> PROBLEM TO SOLVE
From the data underneath, reproduce exactly the stretch that begins at the line with "intros [= <-]." and ends after the line with "- by intros [= <- <-].".
◆ ◆ ◆ ◆ ◆ ◆ ◆
(** [IngestWindowPrefetch::next_window]; [late] when the time it may wait is
    over.  [None] while it waits. *)
Definition next_window_turn (late : bool) (timeout : option Z) (p : Windows) : option (Message * Windows) :=
  if negb (pipe_open p) then Some (Err (error "ingest window prefetch is no longer available" InvalidState), p)
  else
    match receive WINDOW_BOUND p with
    | Some (Some m, p) => Some (m, p)
    | Some (None, p) => Some (Err stopped_early, p)
    | None =>
        if bool_decide (is_Some timeout) && late
        then Some (Err (timed_out "ingest source did not produce a window before the operation timeout"), hang_up p)
        else None
    end.

(** [IngestWindowPrefetch::finish]: a worker whose receiver was gone before is
    left alone; otherwise the receiver is dropped and the worker joined, after
    the turns it takes to end ([None] while it has not).  The counters are those
    of the scheduler. *)
Definition windows_finish (turns : nat) (p : Windows) : option (res Error (option IngestWindowScheduler)) :=
  if negb (pipe_open p) then Some (Ok None)
  else
    let p := Nat.iter turns (try_turn WINDOW_BOUND window_round) (hang_up p) in
    match pipe_worker p with
    | Ended w =>
        Some (match worker_loop w with
              | LoopPanicked => Err (error "ingest window prefetch thread panicked" Internal)
              | _ => Ok (Some (worker_scheduler w))
              end)
    | _ => None
    end.

(** The memory the worker's closure has reserved: until it ends. *)
Definition reservation_held (bytes : Z) (p : Windows) : Z := if has_ended p then 0 else bytes.

(** ** Turns *)

Inductive WindowTurn : Type :=
| PrepareTurn
| ReceiveTurn (late : bool) (timeout : option Z).

(** What the calls returned. *)
Fixpoint windows_run (turns : list WindowTurn) (p : Windows) : list Message * Windows :=
  match turns with
  | [] => ([], p)
  | PrepareTurn :: turns => windows_run turns (try_turn WINDOW_BOUND window_round p)
  | ReceiveTurn late timeout :: turns =>
      match next_window_turn late timeout p with
      | None => windows_run turns p
      | Some (m, p) => let '(ms, p) := windows_run turns p in (m :: ms, p)
      end
  end.

(** The same calls without threads, with the times that were over. *)
Fixpoint window_calls (calls : list (bool * option Z)) (q : IngestWindowPrefetch) : list Message * IngestWindowPrefetch :=
  match calls with
  | [] => ([], q)
  | (late, timeout) :: calls =>
      let '(m, q) := prefetch_next_window late timeout q in
      let '(ms, q) := window_calls calls q in (m :: ms, q)
  end.

(** ** The two agree *)

Implicit Types (p : Windows) (q : IngestWindowPrefetch).

(** While the receiver is there, the worker has computed at most the window that
    the next call will return. *)
Record windows_agree p q : Prop := {
  windows_queue : pipe_queue p = [];
  windows_open : pipe_open p = prefetch_receiver q;
  windows_worker : pipe_open p = true →
    match pipe_worker p with
    | Busy w => w = mkWindowWorker (prefetch_scheduler q) (if prefetch_finished q then LoopLeft else Looping)
    | Sending m w => prefetch_finished q = false ∧ window_round () (mkWindowWorker (prefetch_scheduler q) Looping) = (Some m, w, ())
    | Ended w => worker_scheduler w = prefetch_scheduler q ∧
        (prefetch_finished q = true ∨ next_window (prefetch_scheduler q) = Panic)
    end;
}.

Lemma windows_agree_start s : windows_agree (windows_start s) (mkPrefetch s true false).
Proof. by split. Qed.

Lemma windows_agree_prepare p q : windows_agree p q → windows_agree (try_turn WINDOW_BOUND window_round p) q.
Proof.
  destruct p as [[] k queue o]. intros [Hq Ho Hw]. cbn in Hq, Ho, Hw. subst queue. unfold try_turn, worker_turn.
  cbn [pipe_worker pipe_shared pipe_queue pipe_open length]. destruct k as [w|m w|w].
  - destruct (window_round () w) as [[m w'] []] eqn:Hr. cbn [from_option id default]. split; [done|done|]. cbn. intros Hopen.
    rewrite (Hw Hopen) in Hr. revert Hr. unfold window_round. cbn [worker_scheduler worker_loop].
    destruct (prefetch_finished q); [intros [= <- <-]; cbn; eauto|].
    destruct (next_window (prefetch_scheduler q)) as [[[window|] s]|e|]; intros [= <- <-]; cbn; eauto.
  - destruct o; cbn; by split.
  - by split.
Qed.

(** A call that returns is a call without threads; its time is over only where
    the call's was. *)
Lemma windows_agree_receive p q late timeout m p' :
  windows_agree p q → next_window_turn late timeout p = Some (m, p') →
  ∃ late' q', (late' = true → late = true) ∧ prefetch_next_window late' timeout q = (m, q') ∧ windows_agree p' q'.
Proof.
  destruct p as [[] k queue o]. intros [Hq Ho Hw] Hn. cbn in Hq, Ho, Hw. subst queue o. unfold next_window_turn in Hn.
  cbn [pipe_open] in Hn. unfold prefetch_next_window. destruct (prefetch_receiver q) eqn:Hrec; cbn [negb] in *.
  2: { injection Hn as <- <-. exists false, q. split_and!; [done..|]. by split. }
  specialize (Hw eq_refl). destruct k as [w|m0 w|w]; cbn [receive pipe_queue pipe_worker WINDOW_BOUND Nat.eqb pipe_shared pipe_open] in Hn.
  - destruct (bool_decide (is_Some timeout) && late) eqn:Hlate; [|done]. injection Hn as <- <-.
    apply andb_true_iff in Hlate as [Ht ->]. exists true. rewrite Ht. cbn [andb]. eexists. split; [done|]. split; [done|]. by split.
  - injection Hn as <- <-. exists false. rewrite andb_false_r. destruct Hw as [-> Hr]. revert Hr. unfold window_round.
    cbn [worker_scheduler worker_loop].
    destruct (next_window (prefetch_scheduler q)) as [[[window|] s]|e|]; intros [= <- <-]; eexists; (split; [done|]); (split; [reflexivity|]); by split.
  - injection Hn as <- <-. exists false. rewrite andb_false_r. destruct Hw as [Hs Hend].
    destruct (prefetch_finished q) eqn:Hf.
    + exists q. split; [done|]. split; [done|]. split; [done|done|]. cbn. rewrite Hf. eauto.
    + destruct Hend as [|Hp]; [done|]. rewrite Hp. eexists. split; [done|]. split; [done|]. split; [done|done|]. cbn. eauto.
Qed.

(** A call's time is over only if a turn's was. *)
Definition late_in (turns : list WindowTurn) (call : bool * option Z) : Prop :=
  call.1 = true → ∃ timeout, ReceiveTurn true timeout ∈ turns.

Lemma late_in_cons turn turns calls : Forall (late_in turns) calls → Forall (late_in (turn :: turns)) calls.
Proof. intros Hl. eapply Forall_impl; [exact Hl|]. intros call Hc Ht. destruct (Hc Ht) as [t Hin]. exists t. by right. Qed.

Lemma windows_agree_run turns p q ms p' :
  windows_agree p q → windows_run turns p = (ms, p') →
  ∃ calls q', window_calls calls q = (ms, q') ∧ windows_agree p' q' ∧ Forall (late_in turns) calls.
Proof.
  revert p q ms. induction turns as [|[|late timeout] turns IH]; intros p q ms Ha; cbn [windows_run].
  - intros [= <- <-]. by exists [], q.
  - intros Hrun. destruct (IH _ _ _ (windows_agree_prepare _ _ Ha) Hrun) as (calls & q' & Hc & Ha' & Hl). exists calls, q'.
    split_and!; [done|done|by apply late_in_cons].
  - destruct (next_window_turn late timeout p) as [[m p1]|] eqn:Hn.
    + destruct (windows_agree_receive _ _ _ _ _ _ Ha Hn) as (late' & q1 & Hlate & Hp & Ha1).
      destruct (windows_run turns p1) as [ms1 p2] eqn:Hrun. intros [= <- <-].
      destruct (IH _ _ _ Ha1 Hrun) as (calls & q' & Hc & Ha' & Hl). exists ((late', timeout) :: calls), q'.
      cbn [window_calls]. rewrite Hp, Hc. split_and!; [done|done|]. constructor; [|by apply late_in_cons].
      intros Ht. exists timeout. rewrite (Hlate Ht). left.
    + intros Hrun. destruct (IH _ _ _ Ha Hrun) as (calls & q' & Hc & Ha' & Hl). exists calls, q'. split_and!; [done|done|by apply late_in_cons].
Qed.

(** A call without a time limit returns after at most two turns of the worker. *)
Lemma next_window_soon late timeout p :
  pipe_open p = true → is_Some (next_window_turn late timeout (try_turn WINDOW_BOUND window_round (try_turn WINDOW_BOUND window_round p))).
Proof.
  intros Ho. unfold next_window_turn. destruct (negb (pipe_open _)); [by eexists|].
  destruct (receive_soon WINDOW_BOUND window_round p Ho) as [[[m|] p'] ->]; by eexists.
Qed.

(** The worker has left its loop, or is about to. *)
Definition loop_left p : Prop :=
  pipe_open p = true →
  match pipe_worker p with Busy w | Ended w => worker_loop w = LoopLeft | Sending _ _ => False end.

Lemma loop_left_prepare p : loop_left p → loop_left (try_turn WINDOW_BOUND window_round p).
Proof.
  intros Hl Hopen. destruct (pipe_open p) eqn:Ho; [|by destruct (closed_turn WINDOW_BOUND window_round p Ho); congruence].
  specialize (Hl Ho). destruct p as [[] [w|m w|w] queue o]; cbn in Hl, Ho |- *; [|done|done].
  unfold try_turn, worker_turn, window_round. cbn. by rewrite Hl.
Qed.

(** The end of the stream was the last thing received: the loop is left. *)
Lemma loop_left_receive p q late timeout p' :
  windows_agree p q → next_window_turn late timeout p = Some (Ok None, p') → loop_left p'.
Proof.
  destruct p as [[] k queue o]. intros [Hq Ho Hw]. cbn in Hq, Ho, Hw. subst queue. unfold next_window_turn, loop_left. cbn [pipe_open].
  destruct o; [|done]. specialize (Hw eq_refl).
  destruct k as [w|m0 w|w]; cbn [negb receive pipe_queue pipe_worker WINDOW_BOUND Nat.eqb pipe_shared pipe_open]; [by destruct (bool_decide (is_Some timeout) && late)| |done].
  intros [= -> <-] _. cbn [pipe_worker]. destruct Hw as [_ Hr]. revert Hr. unfold window_round. cbn [worker_scheduler worker_loop].
  destruct (next_window (prefetch_scheduler q)) as [[[window|] s]|e|]; by intros [= <-].
Qed.

Lemma loop_left_run turns p q ms p' :
  windows_agree p q → windows_run turns p = (ms, p') →
  match last ms with Some m => m = Ok None | None => loop_left p end → loop_left p'.
Proof.
  revert p q ms. induction turns as [|[|late timeout] turns IH]; intros p q ms Ha; cbn [windows_run].
  - by intros [= <- <-].
  - intros Hrun Hl. eapply IH; [by apply windows_agree_prepare|exact Hrun|]. destruct (last ms); [done|by apply loop_left_prepare].
  - destruct (next_window_turn late timeout p) as [[m p1]|] eqn:Hn; [|by apply (IH _ q)].
    destruct (windows_agree_receive _ _ _ _ _ _ Ha Hn) as (late' & q1 & _ & _ & Ha1).
    destruct (windows_run turns p1) as [ms1 p2] eqn:Hrun. intros [= <- <-] Hl. eapply IH; [exact Ha1|exact Hrun|].
    destruct ms1 as [|m1 ms1]; [cbn in Hl |- *; subst m; exact (loop_left_receive p q late timeout p1 Ha Hn)|].
    rewrite last_cons_cons in Hl. destruct (last (m1 :: ms1)) eqn:He; [done|by apply last_None in He].
Qed.

(** A worker that has left its loop is joined, and its scheduler is that of the
    calls without threads. *)
Lemma windows_finish_scheduler turns p q :
  windows_agree p q → loop_left p → (2 ≤ turns)%nat → windows_finish turns p = Some (Ok (prefetch_finish q)).
Proof.
  intros [Hq Ho Hw] Hl Ht. unfold windows_finish, prefetch_finish. rewrite <- Ho. destruct (pipe_open p) eqn:Hopen; [|done].
  specialize (Hw eq_refl). specialize (Hl Hopen). cbn [negb]. destruct turns as [|n]; [lia|]. rewrite Nat.iter_succ_r.
  assert (pipe_worker (try_turn WINDOW_BOUND window_round (hang_up p)) = Ended (mkWindowWorker (prefetch_scheduler q) LoopLeft)) as Hk.
  { unfold hang_up, try_turn, worker_turn. cbn [pipe_worker pipe_shared pipe_queue pipe_open].
    destruct (pipe_worker p) as [w|m w|[s loop]] eqn:Hk; [|done|].
    - subst w. unfold window_round. cbn [worker_loop] in *. by rewrite Hl.
    - destruct Hw as [Hw _]. cbn in Hw, Hl |- *. by rewrite Hw, Hl. }
  revert Hk. generalize (try_turn WINDOW_BOUND window_round (hang_up p)). intros p1 Hk.
  assert (Nat.iter n (try_turn WINDOW_BOUND window_round) p1 = p1) as ->.
  { clear Ht. induction n as [|n IH]; [done|]. rewrite Nat.iter_succ, IH. unfold try_turn, worker_turn. by rewrite Hk. }
  by rewrite Hk.
Qed.
End windows.

(** ** The encoder of retained data *)

Inductive RetainedEncodeMessage : Type :=
| MStart (index : nat)
| MChunk (chunk : bytes)
| MFinish (size : Z)
| MError (e : CursorError).

(** [sync_channel(1)]. *)
Definition ENCODER_BOUND : nat := 1.

Definition out_of_order : CursorError := CE_FileTransfer (str "ingest encoder produced an out-of-order message").
Definition unexpected_encoder_column (index expected : nat) : CursorError :=
  CE_FileTransfer (str "ingest encoder produced column " ++ fmt_int (Z.of_nat index) ++ str ", expected " ++ fmt_int (Z.of_nat expected)).
Definition column_too_early (index expected : nat) : CursorError :=
  CE_FileTransfer (str "ingest encoder started column " ++ fmt_int (Z.of_nat index) ++ str " before finishing " ++ fmt_int (Z.of_nat expected)).

Section encoder.
Context `{ArrowStream, Chrono, Half, Lz4, CursorDisplay, SqlFormat}.
Context {Sink : Type} (write_chunk : Sink → bytes → res CursorError Sink).
Context (schema : list Field) (batches : list RecordBatch).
◆ ◆ ◆ ◆ ◆ ◆ ◆
> TASK OUTPUT
  destruct (next_window (prefetch_scheduler q)) as [[[window|] s]|e|]; by intros [= <-].
Qed.

Lemma loop_left_run turns p q ms p' :
  windows_agree p q → windows_run turns p = (ms, p') →
  match last ms with Some m => m = Ok None | None => loop_left p end → loop_left p'.
Proof.
  revert p q ms. induction turns as [|[|late timeout] turns IH]; intros p q ms Ha; cbn [windows_run].
  - by intros [= <- <-].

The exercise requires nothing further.